Llevaba un año sin probar licor, cuidándose desde aquel paso por la UCI de 2014 y, aunque resistía con humor, en su silencio él ya sabía, sin tener ninguna enfermedad crónica, que estaba pronto a irse. Cuarenta y cinco días después de esa fiesta familiar, una crisis multisistémica se lo llevó. Había nacido en 1935 y su vida estuvo marcada por otra tragedia temprana: su padre murió en un accidente tan extraño como cruel, caído tras un disparo involuntario provocado por el salto de su perro haciendo tiros al blanco. Siete hijos quedaron a la deriva y encontraron en el abuelo Simón Bossa Pereira el refugio necesario. Al Curro esa ausencia del padre le hizo llorar más de una vez cuando era niño, pero también lo templó y lo volvió un hombre fuerte, carismático y querido en Cartagena.

Sus cuatro hijos y mi mamá lo recordamos. Sin discursos grandilocuentes, nos enseñó a vivir con dignidad, viendo su lucha como un león por nosotros. Yo recuerdo en el Colegio La Salle el miedo cuando entraba el Hermano Hermenegildo o el Hermano Emilio con la lista de los que ya llevaban dos meses de atraso en mensualidad. Hoy se llamaría bullying, entonces se llamaba realidad. En esas listas mi nombre alguna vez apareció y, sin embargo, con malabares y sacrificios, el Curro siempre hacía que el pupitre no quedara vacío. Esa mezcla de esfuerzo, ingenio y fe práctica es el legado más hondo que me queda.

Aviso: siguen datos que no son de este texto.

(** * CertificateNFT: a shallow embedding of the certificate registry

    The registry is the Solidity contract [CertificateNFT]
    (contracts/CertificateNFT.sol), which inherits OpenZeppelin's
    [ERC721URIStorage], [AccessControl] and [Pausable] (v5 layout:
    [utils/Pausable.sol]).  Storage is an explicit record, every external
    function is a computation in a state-and-revert monad, and a reverted
    call leaves the storage of the caller's pre-state, as on the EVM.

    Conventions
    - [uint256] and [address] are [Z]; [address(0)] is [0].  Checked
      arithmetic (Solidity 0.8) is written out: an increment past
      [MAX_UINT256] reverts with [Panic 0x11]; the [unchecked] balance
      arithmetic of ERC721 wraps.
    - A Solidity [mapping] is a [gmap] read through a default value.
    - The event log is a list, oldest record first.
    - [_safeMint] and [safeTransferFrom] call the recipient's
      [onERC721Received] hook when the recipient is a contract.  The hook
      is foreign code: it runs in the middle of the registry's function,
      on the storage as it is at that point, and may call back into the
      registry before it answers.  The environment field
      [onERC721Received] is that code, as a computation on the registry's
      storage.
    - None of the registry's functions is [payable]: a call that carries
      value reverts, with no data, before the function's modifiers run
      ([nonPayable], [message]). *)

From stdpp Require Import gmap strings pretty list fin_maps relations.
From Stdlib Require Import ZArith Lia.

Open Scope Z_scope.

(** ** Basic types *)

Abbreviation address := Z (only parsing).
Abbreviation uint256 := Z (only parsing).

(** [2^256], the modulus of [uint256] arithmetic. *)
Definition UINT256_MODULUS : Z := 2 ^ 256.
Definition MAX_UINT256 : Z := UINT256_MODULUS - 1.

(** [bytes32] role identifiers.  The three [keccak256] constants and the
    zero role [DEFAULT_ADMIN_ROLE] are pairwise distinct; any other
    identifier is [OtherRole]. *)
Inductive Role :=
  | DEFAULT_ADMIN_ROLE
  | MINTER_ROLE
  | ADMIN_ROLE
  | VERIFIER_ROLE
  | OtherRole (id : Z).

#[global] Instance Role_eq_dec : EqDecision Role.
Proof. solve_decision. Defined.

#[global] Instance Role_countable : Countable Role.
Proof.
  refine (inj_countable'
    (λ r, match r with
          | DEFAULT_ADMIN_ROLE => inl 0%nat
          | MINTER_ROLE => inl 1%nat
          | ADMIN_ROLE => inl 2%nat
          | VERIFIER_ROLE => inl 3%nat
          | OtherRole z => inr z
          end)
    (λ x, match x with
          | inl 0%nat => DEFAULT_ADMIN_ROLE
          | inl 1%nat => MINTER_ROLE
          | inl 2%nat => ADMIN_ROLE
          | inl _ => VERIFIER_ROLE
          | inr z => OtherRole z
          end) _).
  by intros [].
Defined.

(** [enum CertificateType { REGULAR, SEMESTER, ACHIEVEMENT, CUSTOM }] *)
Inductive CertificateType := REGULAR | SEMESTER | ACHIEVEMENT | CUSTOM.

#[global] Instance CertificateType_eq_dec : EqDecision CertificateType.
Proof. solve_decision. Defined.

Record CertificateConfig := mkConfig {
  certType : CertificateType;
  isRevoked : bool;
  issuer : address;
  issueDate : uint256
}.

(** The value of an unwritten [certConfigs] slot. *)
Definition zeroConfig : CertificateConfig :=
  {| certType := REGULAR; isRevoked := false; issuer := 0; issueDate := 0 |}.

Record SemesterParams := mkSemesterParams {
  serialNo : string;
  memoNo : string;
  regdNo : string;
  branch : string;
  examination : string;
  sgpa : uint256
}.

(** Revert reasons: the contract's custom errors, then those of the
    inherited OpenZeppelin contracts, then compiler panics. *)
Inductive Error :=
  | InvalidInput
  | Unauthorized
  | NotFound
  | AlreadyExists
  | Revoked
  | BatchLimit
  | LengthMismatch
  | AccessControlUnauthorizedAccount (account : address) (role : Role)
  | AccessControlBadConfirmation
  | EnforcedPause
  | ExpectedPause
  | ERC721InvalidReceiver (receiver : address)
  | ERC721InvalidSender (sender : address)
  | ERC721NonexistentToken (tokenId : uint256)
  | ERC721IncorrectOwner (sender : address) (tokenId : uint256) (owner : address)
  | ERC721InsufficientApproval (operator : address) (tokenId : uint256)
  | ERC721InvalidApprover (approver : address)
  | ERC721InvalidOperator (operator : address)
  | Panic (code : Z)
  (* a revert without data: value sent to a function that is not
     payable, a call to a function the callee does not have *)
  | EmptyRevert
  (* revert data that is none of the above, raised by foreign code *)
  | Foreign (data : string).

Inductive Event :=
  | CertificateIssued (tokenId : uint256) (student : address) (ipfsHash : string)
      (cType : CertificateType) (timestamp : uint256)
  | RegularCertDetails (id : uint256) (course grade : string)
  | SemesterCertDetails (id : uint256) (serial memo : string) (sgpaVal : uint256)
  | AchievementCertDetails (id : uint256) (title category : string)
  | CustomCertDetails (id : uint256) (templateId : string)
  | CertRevoked (tokenId : uint256) (admin : address)
  | CertVerified (tokenId : uint256) (verifier : address) (isValid : bool)
  | Transfer (from to : address) (tokenId : uint256)
  | Approval (owner approved : address) (tokenId : uint256)
  | ApprovalForAll (owner operator : address) (approved : bool)
  | MetadataUpdate (tokenId : uint256)
  | RoleGranted (role : Role) (account sender : address)
  | RoleRevoked (role : Role) (account sender : address)
  | Paused (account : address)
  | Unpaused (account : address).

(** ** Storage *)

Record State := mkState {
  (* CertificateNFT *)
  tokenIdCounter : uint256;
  baseTokenURI : string;
  certConfigs : gmap Z CertificateConfig;
  studentCertificates : gmap Z (list Z);
  usedHashes : gmap string bool;
  usedUniqueIdentifiers : gmap string bool;
  (* ERC721 / ERC721URIStorage *)
  owners : gmap Z Z;
  balances : gmap Z Z;
  tokenApprovals : gmap Z Z;
  operatorApprovals : gmap (Z * Z) bool;
  tokenURIs : gmap Z string;
  (* AccessControl, Pausable *)
  roles : gmap (Role * Z) bool;
  paused : bool;
  (* event log *)
  logs : list Event
}.

Definition set_tokenIdCounter (v : uint256) (s : State) : State :=
  mkState v (baseTokenURI s) (certConfigs s) (studentCertificates s) (usedHashes s)
    (usedUniqueIdentifiers s) (owners s) (balances s) (tokenApprovals s)
    (operatorApprovals s) (tokenURIs s) (roles s) (paused s) (logs s).
Definition set_baseTokenURI (v : string) (s : State) : State :=
  mkState (tokenIdCounter s) v (certConfigs s) (studentCertificates s) (usedHashes s)
    (usedUniqueIdentifiers s) (owners s) (balances s) (tokenApprovals s)
    (operatorApprovals s) (tokenURIs s) (roles s) (paused s) (logs s).
Definition set_certConfigs (v : gmap Z CertificateConfig) (s : State) : State :=
  mkState (tokenIdCounter s) (baseTokenURI s) v (studentCertificates s) (usedHashes s)
    (usedUniqueIdentifiers s) (owners s) (balances s) (tokenApprovals s)
    (operatorApprovals s) (tokenURIs s) (roles s) (paused s) (logs s).
Definition set_studentCertificates (v : gmap Z (list Z)) (s : State) : State :=
  mkState (tokenIdCounter s) (baseTokenURI s) (certConfigs s) v (usedHashes s)
    (usedUniqueIdentifiers s) (owners s) (balances s) (tokenApprovals s)
    (operatorApprovals s) (tokenURIs s) (roles s) (paused s) (logs s).
Definition set_usedHashes (v : gmap string bool) (s : State) : State :=
  mkState (tokenIdCounter s) (baseTokenURI s) (certConfigs s) (studentCertificates s) v
    (usedUniqueIdentifiers s) (owners s) (balances s) (tokenApprovals s)
    (operatorApprovals s) (tokenURIs s) (roles s) (paused s) (logs s).
Definition set_usedUniqueIdentifiers (v : gmap string bool) (s : State) : State :=
  mkState (tokenIdCounter s) (baseTokenURI s) (certConfigs s) (studentCertificates s)
    (usedHashes s) v (owners s) (balances s) (tokenApprovals s)
    (operatorApprovals s) (tokenURIs s) (roles s) (paused s) (logs s).
Definition set_owners (v : gmap Z Z) (s : State) : State :=
  mkState (tokenIdCounter s) (baseTokenURI s) (certConfigs s) (studentCertificates s)
    (usedHashes s) (usedUniqueIdentifiers s) v (balances s) (tokenApprovals s)
    (operatorApprovals s) (tokenURIs s) (roles s) (paused s) (logs s).
Definition set_balances (v : gmap Z Z) (s : State) : State :=
  mkState (tokenIdCounter s) (baseTokenURI s) (certConfigs s) (studentCertificates s)
    (usedHashes s) (usedUniqueIdentifiers s) (owners s) v (tokenApprovals s)
    (operatorApprovals s) (tokenURIs s) (roles s) (paused s) (logs s).
Definition set_tokenApprovals (v : gmap Z Z) (s : State) : State :=
  mkState (tokenIdCounter s) (baseTokenURI s) (certConfigs s) (studentCertificates s)
    (usedHashes s) (usedUniqueIdentifiers s) (owners s) (balances s) v
    (operatorApprovals s) (tokenURIs s) (roles s) (paused s) (logs s).
Definition set_operatorApprovals (v : gmap (Z * Z) bool) (s : State) : State :=
  mkState (tokenIdCounter s) (baseTokenURI s) (certConfigs s) (studentCertificates s)
    (usedHashes s) (usedUniqueIdentifiers s) (owners s) (balances s) (tokenApprovals s)
    v (tokenURIs s) (roles s) (paused s) (logs s).
Definition set_tokenURIs (v : gmap Z string) (s : State) : State :=
  mkState (tokenIdCounter s) (baseTokenURI s) (certConfigs s) (studentCertificates s)
    (usedHashes s) (usedUniqueIdentifiers s) (owners s) (balances s) (tokenApprovals s)
    (operatorApprovals s) v (roles s) (paused s) (logs s).
Definition set_roles (v : gmap (Role * Z) bool) (s : State) : State :=
  mkState (tokenIdCounter s) (baseTokenURI s) (certConfigs s) (studentCertificates s)
    (usedHashes s) (usedUniqueIdentifiers s) (owners s) (balances s) (tokenApprovals s)
    (operatorApprovals s) (tokenURIs s) v (paused s) (logs s).
Definition set_paused (v : bool) (s : State) : State :=
  mkState (tokenIdCounter s) (baseTokenURI s) (certConfigs s) (studentCertificates s)
    (usedHashes s) (usedUniqueIdentifiers s) (owners s) (balances s) (tokenApprovals s)
    (operatorApprovals s) (tokenURIs s) (roles s) v (logs s).
Definition set_logs (v : list Event) (s : State) : State :=
  mkState (tokenIdCounter s) (baseTokenURI s) (certConfigs s) (studentCertificates s)
    (usedHashes s) (usedUniqueIdentifiers s) (owners s) (balances s) (tokenApprovals s)
    (operatorApprovals s) (tokenURIs s) (roles s) (paused s) v.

A diez años de su partida, más que ausencia hay presencia. Está en las pequeñas cosas, en la nostalgia que se convierte en sonrisa, en la música de un baile que sigue vivo en la memoria. Hoy no se trata de llorar el tiempo que no alcanzó, sino de agradecer la vida que nos dio. Porque mi padre, El Curro, fue ese hombre que convirtió la carencia en fortaleza, que bailó hasta el final, y que hoy sopla 90 velas en nuestra memoria, velas que no apagan nada: encienden.

Y con unas lágrimas de añoranza que corren por mis mejillas, cierro esta nota…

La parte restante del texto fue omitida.